Я думаю не о коммунизме сегодня, а об остатках коммунизма, которые сохранились в сознании людей и в структуре общества российского. Для меня гораздо большая забота – новое, очень трудное, тяжёлое состояние России. Я думаю, что полного ликования оттого, что пал коммунизм, следовало бы избежать. Потому что коммунизм давал совершенно ложные, обманчивые ответы на совершенно справедливое негодование людей. Сегодня прямой опасности коммунизма для человечества нет. Но те несправедливости, та безмерная алчность наживы, которая не считается с людьми, они, к сожалению, остались, и если человечество не начнёт перерабатывать в себе эти пороки, то никто не может поручиться, что в XXI столетии в какой-нибудь другой части планеты не возникнет нечто подобное коммунизму.
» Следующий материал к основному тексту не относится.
(* ===== verification/BootMap.v ===== *)
(** * Mapping the kernel: [src/src/mm/map_kernel.c], [mapping.c], [mmio.c]

    The first C code of the kernel.  It runs from the identity map, so a
    linker symbol is the physical address of the image where it was loaded
    and memory is the word memory of [PageTable].  It maps the segments of
    the image at [IMAGE_VADDR], relocates the image through that mapping,
    takes the write permission from the code and installs the result as the
    kernel's address space.

    A store to a virtual address goes through the architecture's table walk
    from the root that the half of the address selects, and needs a valid,
    accessed and writable entry.  The translation look-aside buffer is not
    modelled: every store sees the tables as they are in memory. *)

From S2P Require Import Prelude PageTable PageTableMap BootSpace Memblock Pte.

(** ** Attributes ([pgtable-prot.h], [pg_table.h]) *)

(** [PROT_NORMAL] with [arm64_use_ng_mappings] as [ng]. *)
Definition PROT_DEFAULT (ng : bool) : Z :=
  Z.lor (Z.lor (Z.lor PTE_TYPE_PAGE (if ng then PTE_NG else 0)) PTE_SHARED) PTE_AF.
Definition PROT_NORMAL (ng : bool) : Z :=
  Z.lor (Z.lor (Z.lor (Z.lor (PROT_DEFAULT ng) PTE_PXN) PTE_UXN) PTE_WRITE) (PTE_ATTRINDX MT_NORMAL).
Definition _PAGE_KERNEL (ng : bool) : Z := PROT_NORMAL ng.
Definition _PAGE_KERNEL_ROX (ng : bool) : Z :=
  Z.lor (Z.ldiff (PROT_NORMAL ng) (Z.lor PTE_WRITE PTE_PXN)) PTE_RDONLY.

Definition NORMAL_ATTR_CACHEABLE_IDX : Z := 0.
Definition DEVICE_ATTR_nGnRnE_IDX : Z := 3.
Definition PG_DESC_PAGE_XN_UXN_NX : Z := Z.shiftl 1 54.
Definition PG_DESC_PAGE_PXN_NX : Z := Z.shiftl 1 53.
Definition PG_DESC_PAGE_AF_BIT : Z := Z.shiftl 1 10.
Definition PG_DESC_PAGE_SH_INNERSHAREABLE : Z := Z.shiftl 3 8.
Definition PG_DESC_PAGE_AP_RO1_0 : Z := Z.shiftl 2 6.

(** The part the four constants share: never executable by user code,
    accessed, inner shareable. *)
Definition page_entry (idx : Z) : Z :=
  Z.lor (Z.lor (Z.lor PG_DESC_PAGE_XN_UXN_NX PG_DESC_PAGE_AF_BIT) PG_DESC_PAGE_SH_INNERSHAREABLE)
        (Z.shiftl idx 2).
Definition PG_PAGE_ENTRY_NORMAL_CACHEABLE_RX : Z :=
  Z.lor (page_entry NORMAL_ATTR_CACHEABLE_IDX) PG_DESC_PAGE_AP_RO1_0.
Definition PG_PAGE_ENTRY_NORMAL_CACHEABLE_RW : Z :=
  Z.lor (page_entry NORMAL_ATTR_CACHEABLE_IDX) PG_DESC_PAGE_PXN_NX.
Definition PG_PAGE_ENTRY_NORMAL_CACHEABLE_RWX : Z := page_entry NORMAL_ATTR_CACHEABLE_IDX.
Definition PG_PAGE_ENTRY_DEVICE_RW : Z :=
  Z.lor (page_entry DEVICE_ATTR_nGnRnE_IDX) PG_DESC_PAGE_PXN_NX.

(** What the architecture lets the kernel do with a translated address. *)
Definition writable (attr : Z) : bool := Z.testbit attr 10 && negb (Z.testbit attr 7).
Definition executable (attr : Z) : bool := Z.testbit attr 10 && negb (Z.testbit attr 53).

(** ** The image *)

(** The linker symbols the code uses and its static buffers, as physical
    addresses. *)
Record image := Image {
  _stext : Z; _etext : Z;
  __start_rodata : Z; __init_begin : Z;
  __inittext_begin : Z; __inittext_end : Z;
  __initdata_begin : Z; __initdata_end : Z;
  _data : Z; kimage_end : Z;
  __bss_start : Z; __pi_init_pg_dir : Z; __pi_init_pg_end : Z;
  swapper_pg_dir : Z; __pi_init_idmap_pg_dir : Z; __pi_init_idmap_pg_end : Z;
  __pi_rela_start : Z; __pi_rela_end : Z;
  fdt_ptes : Z; g_ptep : Z; mmio_ptep : Z;
  use_ng : bool;
}.

Definition IMAGE_VADDR : Z := 2 ^ 64 - 2 ^ 47.
Definition MAX_FDT_SIZE : Z := 2 ^ 21.
Definition MMIO_BASE : Z := 0x08000000.
Definition MMIO_SIZE : Z := RAM_BASE - MMIO_BASE.

(** Memory and the root of the kernel's half of the address space. *)
Record boot_st := BootSt { bt_mem : mem; bt_ttbr1 : Z }.

Section Boot.
Context (im : image).

Definition map_segment (m : mem) (pgd : Z) (pg_dir : pool) (va_offset start end_ prot : Z)
    : outcome (mem * pool) :=
  pg_map_range m pgd pg_dir start end_ (u64 (start + va_offset)) prot
    (Z.lor FLAGS_MAP_PUD_BLOCK FLAGS_MAP_PMD_BLOCK).

Definition unmap_segment (m : mem) (pg_dir va_offset start end_ : Z) : outcome (mem * pool) :=
  map_segment m pg_dir None va_offset start end_ 0.

Definition map_fdt (m : mem) (fdt : Z) : outcome mem :=
  let efdt := u64 (fdt + MAX_FDT_SIZE) in
  let! (m, _) :=
    pg_map_range m (__pi_init_idmap_pg_dir im) (Some (fdt_ptes im)) fdt
      (if fdt <? _stext im then Z.min (_stext im) efdt else efdt)
      fdt (_PAGE_KERNEL (use_ng im)) (Z.lor FLAGS_MAP_PUD_BLOCK FLAGS_MAP_PMD_BLOCK) in
  Done m.

(** ** Stores through the tables *)

Definition translate (s : boot_st) (va : Z) : option (Z * Z) :=
  if va / 2 ^ 48 =? 0xffff then walk 3 (bt_mem s) (bt_ttbr1 s) va
  else if va / 2 ^ 48 =? 0 then walk 3 (bt_mem s) (__pi_init_idmap_pg_dir im) va
  else None.

(** A store of the word [x] to [va]; the model has whole words only. *)
Definition store64 (s : boot_st) (va x : Z) : outcome boot_st :=
  match translate s va with
  | Some (pa, attr) =>
      if writable attr && (pa mod 8 =? 0) then Done (BootSt (wr (bt_mem s) pa x) (bt_ttbr1 s)) else Bug
  | None => Bug
  end.

Definition ELF64_R_TYPE (info : Z) : Z := Z.land info 0xffffffff.
Definition R_AARCH64_RELATIVE : Z := 1027.
Definition RELA_SIZE : Z := 24.

(** The loop over the relocation entries: [r_offset], [r_info], [r_addend]. *)
Fixpoint rela_loop (fuel : nat) (s : boot_st) (rela : Z) : outcome boot_st :=
  match fuel with
  | O => Fuel
  | S fuel' =>
      if rela <? __pi_rela_end im then
        if negb (ELF64_R_TYPE (rd (bt_mem s) (rela + 8)) =? R_AARCH64_RELATIVE)
        then rela_loop fuel' s (rela + RELA_SIZE)
        else
          let! s := store64 s (rd (bt_mem s) rela) (rd (bt_mem s) (rela + 16)) in
          rela_loop fuel' s (rela + RELA_SIZE)
      else Done s
  end.

(** One step per entry and one to leave. *)
Definition RELA_FUEL : nat := Z.to_nat ((__pi_rela_end im - __pi_rela_start im) / RELA_SIZE + 2).

Definition relocate_kernel (s : boot_st) : outcome boot_st :=
  rela_loop RELA_FUEL s (__pi_rela_start im).

(** [memcpy] of [n] words from a physical to a virtual address. *)
Fixpoint copy_words (n : nat) (s : boot_st) (dst src : Z) : outcome boot_st :=
  match n with
  | O => Done s
  | S n' =>
      let! s := store64 s dst (rd (bt_mem s) src) in
      copy_words n' s (dst + 8) (src + 8)
  end.

(** [memset(start, 0, end - start)] of whole words. *)
Definition clear_words (m : mem) (start end_ : Z) : mem :=
  filter (fun '(a, _) => ~ (start <= a < end_)) m.

Definition idmap_cpu_replace_ttbr1 (s : boot_st) (pgd : Z) : boot_st := BootSt (bt_mem s) pgd.

(** ** The sequence *)

(** The five calls that map the segments. *)
Definition map_segments (m : mem) (va_offset : Z) : outcome (mem * pool) :=
  let pgd := __pi_init_pg_dir im in
  let data_prot := _PAGE_KERNEL (use_ng im) in
  let prot := data_prot in
  let pgdp := Some (u64 (pgd + PAGE_SIZE)) in
  let! (m, pgdp) := map_segment m pgd pgdp va_offset (_stext im) (_etext im) prot in
  let! (m, pgdp) := map_segment m pgd pgdp va_offset (__start_rodata im) (__init_begin im) data_prot in
  let! (m, pgdp) := map_segment m pgd pgdp va_offset (__inittext_begin im) (__inittext_end im) prot in
  let! (m, pgdp) := map_segment m pgd pgdp va_offset (__initdata_begin im) (__initdata_end im) data_prot in
  map_segment m pgd pgdp va_offset (_data im) (kimage_end im) data_prot.

(** From [unmap_segment] to the second [map_segment] of the code. *)
Definition protect_text (m : mem) (va_offset : Z) : outcome mem :=
  let pgd := __pi_init_pg_dir im in
  let text_prot := _PAGE_KERNEL_ROX (use_ng im) in
  let! (m, _) := unmap_segment m pgd va_offset (_stext im) (_etext im) in
  let! (m, _) := map_segment m pgd None va_offset (_stext im) (_etext im) text_prot in
  let! (m, _) := map_segment m pgd None va_offset (__inittext_begin im) (__inittext_end im) text_prot in
  Done m.

Definition map_kernel (s : boot_st) (va_offset : Z) : outcome boot_st :=
  let! (m, _) := map_segments (bt_mem s) va_offset in
  let s := idmap_cpu_replace_ttbr1 (BootSt m (bt_ttbr1 s)) (__pi_init_pg_dir im) in
  let! s := relocate_kernel s in
  let! m := protect_text (bt_mem s) va_offset in
  let! s := copy_words 512 (BootSt m (bt_ttbr1 s)) (u64 (swapper_pg_dir im + va_offset))
              (__pi_init_pg_dir im) in
  Done (idmap_cpu_replace_ttbr1 s (swapper_pg_dir im)).

Definition early_map_kernel (s : boot_st) (fdt : Z) : outcome boot_st :=
  let! m := map_fdt (bt_mem s) fdt in
  let m := clear_words m (__bss_start im) (__pi_init_pg_end im) in
  map_kernel (BootSt m (bt_ttbr1 s)) (u64 (IMAGE_VADDR - _stext im)).

(** Before the memory management unit is on: the identity map. *)
Definition mmu_init_idmap_table (m : mem) (pgd : Z) : outcome (mem * pool) :=
  let pnext := Some (u64 (pgd + PAGE_SIZE)) in
  let! (m, pnext) :=
    pg_map_range m pgd pnext (_stext im) (__initdata_begin im) (_stext im)
      PG_PAGE_ENTRY_NORMAL_CACHEABLE_RX (Z.lor FLAGS_MAP_PUD_BLOCK FLAGS_MAP_PMD_BLOCK) in
  pg_map_range m pgd pnext (__initdata_begin im) (kimage_end im) (__initdata_begin im)
    PG_PAGE_ENTRY_NORMAL_CACHEABLE_RWX (Z.lor FLAGS_MAP_PUD_BLOCK FLAGS_MAP_PMD_BLOCK).

(** From the kernel's own address space: the symbols are those of the same
    words, seen through it; [g_pnext] is their physical address. *)
Definition linear_mapping_init (m : mem) : outcome mem :=
  let! (m, _) :=
    pg_map_range m (swapper_pg_dir im) (Some (g_ptep im)) RAM_BASE (RAM_BASE + RAM_SIZE)
      (phys_to_virt RAM_BASE) PG_PAGE_ENTRY_NORMAL_CACHEABLE_RW
      (Z.lor FLAGS_MAP_PUD_BLOCK FLAGS_MAP_PMD_BLOCK) in
  Done m.

Definition map_mmio (m : mem) : outcome mem :=
  let! (m, _) :=
    pg_map_range m (__pi_init_idmap_pg_dir im) (Some (mmio_ptep im)) MMIO_BASE
      (MMIO_BASE + MMIO_SIZE) MMIO_BASE PG_PAGE_ENTRY_DEVICE_RW
      (Z.lor FLAGS_MAP_PUD_BLOCK FLAGS_MAP_PMD_BLOCK) in
  Done m.
End Boot.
Вас безпокоит, что капитализм захлестнёт Россию?
Не капитализм. Рыночная экономика, инициативная рыночная экономика в России существовала отличным образом и до революции. По промышленному развитию Россия уже была на 4-м месте в мире. А зерном она кормила всю Европу. В России была полная свобода личной инициативы и экономической деятельности. Но то был производственный капитализм, создавались ценности. В том-то и дело, что сегодня в России «капиталисты» ничего не создают, только воруют.
Вопрос культуры. Канцлер Коль сказал, что, несмотря на коммунизм, в Восточной Германии было больше культуры, чем в Западной: там больше читали, все играли на каком-нибудь музыкальном инструменте. Что вы думаете? Коммунизм не разрушил культуру, а Запад эту культуру разрушил?
Когда сравнивают Россию с Западом, вопрос почему-то всегда строится только в плоскости экономики и политики. Экономику переймут? политический строй переймут или нет? Но национальный организм – сложный, живой и многообразный. В нём таятся традиции веков, миропонимания, народного характера, уклада жизни. И при тех же самых экономических обстоятельствах, и при сходном политическом строе – страна может выглядеть совершенно иначе. Так вот потому, что национальная культура, национальный быт состоит из многих этих граней, их нельзя сводить только к экономической и политической плоскости. У нас была великолепная культура, потом она была жестоко подавлена и искорёжена. Можно надеяться, что она возродится. Сегодняшняя безумная оргия наживы мешает развитию культуры. Конечно, надо признать, что положение России сегодня очень тяжело, и материально, и, даже ещё более, морально. Я не беру на себя роли пророка. Я могу только высказывать свою личную надежду.